Keadaan pada tanggal 1 Januari 2006. Sedangkan bangunannya baru akan dikenakan pada tahun 2007.

  Tempat pajak yang terhutang: a.

  Untuk daerah jakarta, di wilayah Daerah Khusus Ibu Kota Jakarta.

  b.

  Untuk daerah lainnya, di wilayah Kabupaten Daerah Tingat II atau Kota Madya Daerah Tingkat II yang meliputi daerah objek pajak.

e. Pendaftaran dan Pendataan Objek PBB

  i. Pendaftaran Obiek dan Subiek PBB Pendaftaran objek PBB dilakukan oleh subjek pajak dengan cara mengambil dan mengisi formulir SPOP secara jelas, benar dan lengkap serta ditandatangani dan dikembalikan ke Kantor Pelayanan PBB atau Pelayanan Pajak Pratama yang bersangkutan atau tempat yang ditunjuk untuk pengambilan dan pengembalian SPOP dengan dilampiri bukti- bukti pendukung seperti : sketsa/ denah objek pajak;

  • fotokopi KTP dan NPWP;
  • fotokopi sertifikat tanah;
  • fotokopi akta jual beli;
  • atau bukti pendukung lainnya.
  • Formulir SPOP disediakan dan dapat diambil gratis di Kantor Pelayanan PBB atau tempat lain yang ditunjuk atau melalui teknologi internet.
ii. Pendataan Objek dan Subjek PBB Pendataan dilaksanakan oleh Kantor Pelayanan PBB atau Kantor Pelayanan Pajak Pratama dengan menggunakan formulir SPOP dan dilakukan sekurang-kurangnya untuk satu wilayah administrasi desa/kelurahan. Pendataan dapat dilakukan dengan cara:

  • Penyampaian dan pemantauan pengembalian SPOP: Dapat dilaksanakan pada daerah/wilayah yang pada umumnya belum/tidak mempunyai peta, daerah terpencil atau potensi PBB relatif kecil.
  • Identifikasi Objek Pajak Dapat dilaksanakan pada daerah/wilayah yang sudah mempunyai peta garis/ peta foto yang dapat menentukan posisi relatif OP tetapi tidak mempunyai data administrasi PBB tiga tahun terakhir secara lengkap.
  • Verifikasi Objek Pajak Dapat dilaksanakan pada daerah/wilayah yang sudah mempunyai peta garis/ peta foto yang dapat menentukan posisi relatif OP dan mempunyai data administrasi PBB tiga tahun terakhir secara lengkap.

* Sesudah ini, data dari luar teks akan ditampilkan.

Lemma stored_add (f : LogQueueFifo) (k c : Z) : fifo_wf f ->
  stats_counter_add (stored_messages (fifo_super f)) k = Some c ->
  0 <= lenZ (qoverflow_output f) + lenZ (qoverflow_wait f) + k < 2 ^ 32 ->
  c = lenZ (qoverflow_output f) + lenZ (qoverflow_wait f) + k.
Proof.
  intros Hf Hc Hb. unfold stats_counter_add in Hc. apply fmap_Some in Hc as (v & Hv & ->).
  apply (wf_stored f Hf) in Hv as ->. by rewrite u32_small.
Qed.

(** The outcome an operation must have. *)
Definition refined (op : fifo_op) (f : LogQueueFifo) : Prop :=
  exists r c f', run_op op f = Ret (r, c, f') /\ fifo_wf f' /\ astep op (abs f) r (msg_calls c) (abs f').

Lemma notify_spec (q : LogQueue) :
  msg_calls (fst (log_queue_push_notify q)) = [] /\
  ref_cnt (snd (log_queue_push_notify q)) = ref_cnt q /\
  use_backlog (snd (log_queue_push_notify q)) = use_backlog q /\
  stored_messages (snd (log_queue_push_notify q)) = stored_messages q.
Proof.
  unfold log_queue_push_notify. destruct (parallel_push_notify q); [|done].
  by destruct (parallel_push_data_destroy q), (parallel_push_data q).
Qed.

Lemma input_items_insert (l : list InputQueue) (t : nat) (i : InputQueue) :
  items <$> <[t:=i]> l = <[t:=items i]> (items <$> l).
Proof. apply list_fmap_insert. Qed.

Lemma push_tail_thread_refined (f : LogQueueFifo) (t m : Z) (po : LogPathOptions) : fifo_wf f -> 0 <= t ->
  op_ok (OPushTail t m po) f = true -> refined (OPushTail t m po) f.
Proof.
  intros Hf Ht [Hcnt Hok]%andb_true_iff. apply bool_decide_eq_true in Hcnt.
  rewrite bool_decide_eq_false_2 in Hok by lia. simpl in Hok.
  destruct (qoverflow_input f !! Z.to_nat t) as [i|] eqn:Hi; [|done]. apply bool_decide_eq_true in Hok.
  pose proof (Forall_lookup_1 _ _ _ _ (wf_input f Hf) Hi) as [Hl Hb].
  pose proof (wf_refs f Hf) as Href. pose proof (registered_nonneg (qoverflow_input f)) as Hreg.
  pose proof (lookup_lt_Some _ _ _ Hi) as Hlt.
  unfold refined, run_op, log_queue_fifo_push_tail.
  rewrite (bool_decide_eq_false_2 (t < 0)), (bool_decide_eq_true_2 (lenZ _ > t)) by (unfold lenZ; lia).
  cbn [orb g_assert obind]. rewrite bool_decide_eq_true_2, Hi by lia.
  set (s := if finish_cb_registered i then fifo_super f else set_ref_cnt (fifo_super f) (ref_cnt (fifo_super f) + 1)).
  exists None, ((if finish_cb_registered i then [] else [CRegisterBatch t]) ++ [CRef m; CUnref m]),
    (set_input (fifo_set_super f s) (Z.to_nat t)
       (mkInputQueue (items i ++ [new_node m po]) (u16 (len i + 1)) true)).
  split; [|split].
  - unfold log_queue_ref, s. rewrite (bool_decide_eq_true_2 (ref_cnt _ > 0)) by lia.
    by destruct (finish_cb_registered i).
  - pose proof (input_insert_count _ _ _ (mkInputQueue (items i ++ [new_node m po]) (u16 (len i + 1)) true) Hi) as Hc.
    pose proof (registered_insert _ _ _ (mkInputQueue (items i ++ [new_node m po]) (u16 (len i + 1)) true) Hi) as Hr.
    simpl in Hc, Hr. autorewrite with sng in Hc. destruct Hf as [W O B I C R S]. unfold node_count in *.
    split; simpl; try done.
    + apply Forall_insert; [done|]. unfold input_wf; simpl. autorewrite with sng.
      pose proof (lenZ_nonneg (items i)). rewrite u16_small by lia. lia.
    + unfold node_count; simpl. lia.
    + unfold s. destruct (finish_cb_registered i); simpl; lia.
    + unfold s. by destruct (finish_cb_registered i).
  - unfold abs; simpl. rewrite input_items_insert.
    replace (use_backlog s) with (use_backlog (fifo_super f)) by (unfold s; by destruct (finish_cb_registered i)).
    replace (msg_calls _) with [CRef m; CUnref m] by (by destruct (finish_cb_registered i)).
    apply (A_push t m po (abs f) (items i)); [lia|]. simpl. by rewrite list_lookup_fmap, Hi.
Qed.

f. Tata Cara Pembayaran PBB

  Apabila wajib pajak telah menerima Surat Pemberitahuan Pajak Terhutang (SPPT) yang biasanya paling lambat bulan juni tahun takwim pembayaran Pajak Bumi dan Bangunan melalui:

  a. Bank Pemerintah, atau

  b. Pemungut, atau

  c. Kantor Pos dan Giro, atau

  d. Dengan cara transfer, dengan ketentuan sebagai berikut: i. Jika pajak dibayar melalui Bank Pemerintah, SSP yang tersedia di Bank diisi sesuai dengan keterangan yang tercantum dalam SPPT yang diterima. ii. Jika pajak dibayar melalui petugas pemungut, terlabih dahulu tunjukan SPPT atau SPJPT dan mintalah bukti pembayaran lembar asli sebagai tanda lunas PBB. iii. Jika pajak dibayar melalui pos dan giro, terlebih dahulu beli formulir giro dan diisi sesuai SPPT. Lembar 1 disimpan sebagai bukti pembayaran, lembar 2 masukan pada kotak PBB yang tersedia di kantor pos dan giro. iv. Jika letak objek pajak tidak berada atau jauh dari tempat tinggal wajib pajak, maka pembayaran bias dilakukan melalui transfer, yaitu dengan mengisi formulir kiriman uang. Lembar 1 disimpan oleh wajib pajak, lembar 2 dikirim ke kantor PBB yang menerbitkan SPPT (www.pajak.go.id).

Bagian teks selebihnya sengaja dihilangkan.